The new study shows that, in neurons, about one V-ATPase molecule loads all neurotransmitters into one synaptic vesicle, and Dimitrios Stamou says that having an important cell system so dependent on just one enzyme is unique, adding:
“If V-ATPases do not function, no neurotransmitters are loaded into the synaptic vesicles, and then the neurons cannot send signals. In this study, we also showed that, most surprisingly, the V-ATPases do not function continuously but take hour-long breaks. In fact, despite their importance, the enzymes are only active 40% of the time.”
Why are 40% of V-ATPases inactive?
Dimitrios Stamou says that the discovery raises many questions about the brain, including the question of why the V-ATPases only function part time and that no other mechanism takes over the role of loading neurotransmitters into the synaptic vesicles. The brain must have another way around this problem, but this is not well understood.
Further, the study shows that the synaptic vesicles constantly leak protons, which are part of their cellular fuel – equivalent to driving a car with a leaking fuel tank.
The discovery has graced the cover of Nature, with the headline “Pump, rest, leak, repeat” – referring to the endless cycle that includes the V-ATPases.
“This raises questions we intend to investigate. Why are 40% of the V-ATPases inactive and what are the implications of neurotransmitters not being loaded into the synaptic vesicles? Has the body developed ways around this problem and what are they?
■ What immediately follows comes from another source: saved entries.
(** The phase of the small world. *)
Lemma cost_phase_stays_in_range_tiny :
  exists self trees self',
    TinyWorld.solver 1 = Some (Ok self) /\
    @solve TinyWorld.language TinyWorld.queries TinyWorld.runtime
      TinyWorld.bridge 2 self = Ok (trees, self') /\
    phase_in_range self /\ phase_in_range self'.
Proof.
  eexists _, _, _.
  match goal with
  | |- ?A /\ ?B /\ _ =>
      assert A as Hinit by (vm_compute; reflexivity);
      assert B as Hrun by (vm_compute; reflexivity)
  end.
  destruct (@cost_phase_stays_in_range TinyWorld.language TinyWorld.queries
              TinyWorld.runtime TinyWorld.bridge TinyWorld.probe)
    as (Hi & Hs & _).
  assert (weight_vectors (TinyWorld.cost_settings 1) <> []) as Hne by done.
  pose proof (Hi _ _ _ _ _ _ _ _ _ _ _ _ Hinit eq_refl Hne) as Hself.
  split; [exact Hinit|]. split; [exact Hrun|].
  split; [exact Hself|exact (Hs _ _ _ _ Hself Hrun)].
Defined.


(** ** One new state: the same tree in every successor *)

Section SameTreeFacts.
Context `{IslaLanguage, GraphQueries, Runtime, SMTBridge}.

Lemma remove_nonmatching_tree self state result :
  remove_nonmatching_universal_quantifiers self state = Ok result ->
  tree result = tree state.
Proof.
  unfold remove_nonmatching_universal_quantifiers.
  generalize (List.filter isinstance_ForallFormula
                (get_conjuncts (constraint state))).
  intros l. revert result.
  assert (forall (acc : Result SolutionState) result,
             (forall s, acc = Ok s -> tree s = tree state) ->
             fold_left
               (fun acc universal_formula =>
                  let? result := acc in
                  let? in_variable := in_tree universal_formula in
                  if is_complete in_variable
                     && match matches_for_quantified_formula universal_formula
                                (grammar self) with
                        | [] => true
                        | _ => false
                        end
                  then Ok (new_state
                             (replace_formula (constraint result)
                                universal_formula sc.true)
                             (tree result))
                  else Ok result)
               l acc = Ok result ->
             tree result = tree state) as Hfold.
  { induction l as [|u l IH]; intros acc result Hacc; simpl.
    - intros ->. by apply Hacc.
    - apply IH. intros s. destruct acc as [s0|]; simpl; [|done].
      destruct (in_tree u); simpl; [|done].
      destruct (_ && _); intros [= <-]; simpl; by apply Hacc. }
  intros result. apply Hfold. by intros s [= <-].
Qed.

Lemma remove_infeasible_tree self state result :
  remove_infeasible_universal_quantifiers self state = Ok result ->
  tree result = tree state.
Proof.
  unfold remove_infeasible_universal_quantifiers.
  generalize (get_conjuncts (constraint state)).
  intros l. revert result.
  assert (forall (acc : Result SolutionState) result,
             (forall s, acc = Ok s -> tree s = tree state) ->
             fold_left
               (fun acc universal_formula =>
                  let? result := acc in
                  if negb (isinstance_ForallFormula universal_formula)
                  then Ok result
                  else
                    let? in_variable := in_tree universal_formula in
                    if existsb
                         (fun '(leaf_path, _) =>
                            ISLaSolver_quantified_formula_might_match self
                              universal_formula leaf_path in_variable)
                         (open_leaves in_variable)
                    then Ok result
                    else
                      let? unmatched :=
                        unmatched_matches self universal_formula in
                      match unmatched with
                      | [] =>
                          Ok (new_state
                                (replace_formula (constraint result)
                                   universal_formula sc.true)
                                (tree result))
                      | _ => Ok result
                      end)
               l acc = Ok result ->
             tree result = tree state) as Hfold.
  { induction l as [|u l IH]; intros acc result Hacc; simpl.
    - intros ->. by apply Hacc.
    - apply IH. intros s. destruct acc as [s0|]; simpl; [|done].
      destruct (negb _); [intros [= <-]; by apply Hacc|].
      destruct (in_tree u); simpl; [|done].
      destruct (existsb _ _); [intros [= <-]; by apply Hacc|].
      destruct (unmatched_matches self u) as [[|m ms]|]; simpl;
        try done; intros [= <-]; simpl; by apply Hacc. }
  intros result. apply Hfold. by intros s [= <-].
Qed.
Or, alternatively, could the fraction of active enzymes in itself encode information about how to control the flow of neurotransmitters? We do not know, but our study indicates that this needs to be investigated further,” explains Dimitrios Stamou.
Novel investigation techniques required
Part of the extraordinary discovery is the technology the researchers used.
Previously, researchers could not measure the activity of a single transporter enzyme. Dimitrios Stamou had to develop this technology, described in 2016. A crucial bottleneck with that technology, however, was that the enzymes to be studied had to be purified and then examined in a new artificial environment. This was especially a problem for mammalian enzymes, which stopped working when removed from their natural environment.
Using their new method, researchers entirely circumvent enzyme purification because they now remove a single intact synaptic vesicle from mice and study it at room temperature, where it continues to function for up to several hours.
This also means that researchers can carry out experiments on V-ATPases for longer and can detect the pauses before starting to load neurotransmitters again.
“Purified V-ATPases could only be measured for a few minutes, which was not enough time to detect their constant switching on and off,” says Dimitrios Stamou.
May be important for drug screening
The discovery may turn out to extend beyond new insight into the brain.
V-ATPases are a potential target for drugs to combat neurodegenerative diseases and also cancer. But when drug developers test their drugs for effectiveness against V-ATPases, they examine the effectiveness based on an average of enzymes – 40% of which are inactive.
Dimitrios Stamou says that this may potentially miss the effects of a drug candidate on a specific active enzyme.
“You can ask how many drug screenings are subject to bias, because we miss effects that are hidden in the average. This applies not only to effects in the brain but everywhere in the body, where many proteins are isolated in very small numbers. We are slowly starting to develop methods that enable us to study these proteins individually and how to approach them in relation to drug development,” concludes Dimitrios Stamou.